## Collected data entries
========================
(** [s.replace(old, new)] for a non-empty [old]: every non-overlapping
    occurrence, leftmost first.  [skip] counts the characters of a matched
    occurrence still to be dropped. *)
Fixpoint replace_from (old new : string) (skip : nat) (s : string) : string :=
  match s with
  | EmptyString => EmptyString
  | String c s' =>
      match skip with
      | S k => replace_from old new k s'
      | O =>
          if startswith old s
          then new +:+ replace_from old new (Nat.pred (String.length old)) s'
          else String c (replace_from old new O s')
      end
  end.

Definition replace (old new s : string) : string :=
  match old with
  | EmptyString => s    (* never reached: every [old] below is a literal or "{{" + key + "}}" *)
  | _ => replace_from old new O s
  end.

End Py.
Import Py.

(** ** tools/base.py *)

Module Base.

Inductive ToolCategory :=
| FILE_OPERATIONS | WEB_TOOLS | GIT_TOOLS | CODE_TOOLS | SYSTEM_TOOLS | CUSTOM.

#[export] Instance ToolCategory_eq_dec : EqDecision ToolCategory.
Proof. solve_decision. Defined.

Definition category_code (c : ToolCategory) : nat :=
  match c with
  | FILE_OPERATIONS => 0 | WEB_TOOLS => 1 | GIT_TOOLS => 2
  | CODE_TOOLS => 3 | SYSTEM_TOOLS => 4 | CUSTOM => 5
  end%nat.

Definition category_of_code (n : nat) : ToolCategory :=
  match n with
  | 0 => FILE_OPERATIONS | 1 => WEB_TOOLS | 2 => GIT_TOOLS
  | 3 => CODE_TOOLS | 4 => SYSTEM_TOOLS | _ => CUSTOM
  end%nat.

#[export] Instance ToolCategory_countable : Countable ToolCategory.
Proof.
  apply (inj_countable' category_code category_of_code).
  intros []; reflexivity.
Defined.

Record ToolParameter := {
  p_name : string;
  p_type : string;
  p_description : string;
  p_required : bool;
  p_default : value;
  p_enum : option (list string);
  p_pattern : option string;
  p_min_value : option Z;
  p_max_value : option Z;
  p_min_length : option Z;
  p_max_length : option Z;
}.

Record ToolResult := {
  success : bool;
  result : value;
  error : option string;
  execution_time : Z;
  metadata : list (string * value);
}.

(** [ToolResult(success=False, error=msg, execution_time=t)]. *)
Definition failure (msg : string) (t : Z) : ToolResult :=
  {| success := false; result := VNone; error := Some msg;
     execution_time := t; metadata := [] |}.

Definition set_execution_time (r : ToolResult) (t : Z) : ToolResult :=
  {| success := success r; result := result r; error := error r;
     execution_time := t; metadata := metadata r |}.

Section WithWorld.

(** Everything outside the program that a tool body may read or change,
    the clock included. [time_time] is [time.time()], in ticks; [re_match p s]
    is [re.match(p, s) is not None], which raises [re.error] on a bad
    pattern. *)
Context {World : Type}.
Variable time_time : World -> Z.
Variable re_match : string -> string -> outcome bool.

Definition kwargs := list (string * value).

Record BaseTool := {
  name : string;
  description : string;
  category : ToolCategory;
  get_parameters : list ToolParameter;
  execute : kwargs -> World -> outcome ToolResult * World;
  enabled : bool;
  execution_count : Z;
  total_execution_time : Z;
  error_count : Z;
}.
========================
## Work instruction
From the first line to the last, copy every record exactly.

## Result for this task
(** [s.replace(old, new)] for a non-empty [old]: every non-overlapping
    occurrence, leftmost first.  [skip] counts the characters of a matched
    occurrence still to be dropped. *)
Fixpoint replace_from (old new : string) (skip : nat) (s : string) : string :=
  match s with
  | EmptyString => EmptyString
  | String c s' =>
      match skip with
      | S k => replace_from old new k s'
      | O =>
          if startswith old s
          then new +:+ replace_from old new (Nat.pred (String.length old)) s'
          else String c (replace_from old new O s')
      end
  end.

Definition replace (old new s : string) : string :=
  match old with
  | EmptyString => s    (* never reached: every [old] below is a literal or "{{" + key + "}}" *)
  | _ => replace_from old new O s
  end.

End Py.
Import Py.

(** ** tools/base.py *)

Module Base.

Inductive ToolCategory :=
| FILE_OPERATIONS | WEB_TOOLS | GIT_TOOLS | CODE_TOOLS | SYSTEM_TOOLS | CUSTOM.

#[export] Instance ToolCategory_eq_dec : EqDecision ToolCategory.
Proof. solve_decision. Defined.

Definition category_code (c : ToolCategory) : nat :=
  match c with
  | FILE_OPERATIONS => 0 | WEB_TOOLS => 1 | GIT_TOOLS => 2
  | CODE_TOOLS => 3 | SYSTEM_TOOLS => 4 | CUSTOM => 5
  end%nat.

Definition category_of_code (n : nat) : ToolCategory :=
  match n with
  | 0 => FILE_OPERATIONS | 1 => WEB_TOOLS | 2 => GIT_TOOLS
  | 3 => CODE_TOOLS | 4 => SYSTEM_TOOLS | _ => CUSTOM
  end%nat.

#[export] Instance ToolCategory_countable : Countable ToolCategory.
Proof.
  apply (inj_countable' category_code category_of_code).
  intros []; reflexivity.
Defined.

Record ToolParameter := {
  p_name : string;
  p_type : string;
  p_description : string;
  p_required : bool;
  p_default : value;
  p_enum : option (list string);
  p_pattern : option string;
  p_min_value : option Z;
  p_max_value : option Z;
  p_min_length : option Z;
  p_max_length : option Z;
}.

Record ToolResult := {
  success : bool;
  result : value;
  error : option string;
  execution_time : Z;
  metadata : list (string * value);
}.

(** [ToolResult(success=False, error=msg, execution_time=t)]. *)
Definition failure (msg : string) (t : Z) : ToolResult :=
  {| success := false; result := VNone; error := Some msg;
     execution_time := t; metadata := [] |}.

Definition set_execution_time (r : ToolResult) (t : Z) : ToolResult :=
  {| success := success r; result := result r; error := error r;
     execution_time := t; metadata := metadata r |}.

Section WithWorld.

(** Everything outside the program that a tool body may read or change,
    the clock included. [time_time] is [time.time()], in ticks; [re_match p s]
    is [re.match(p, s) is not None], which raises [re.error] on a bad
    pattern. *)
Context {World : Type}.
Variable time_time : World -> Z.
Variable re_match : string -> string -> outcome bool.

Definition kwargs := list (string * value).

Record BaseTool := {
  name : string;
  description : string;
  category : ToolCategory;
  get_parameters : list ToolParameter;
  execute : kwargs -> World -> outcome ToolResult * World;
  enabled : bool;
  execution_count : Z;
  total_execution_time : Z;
  error_count : Z;
}.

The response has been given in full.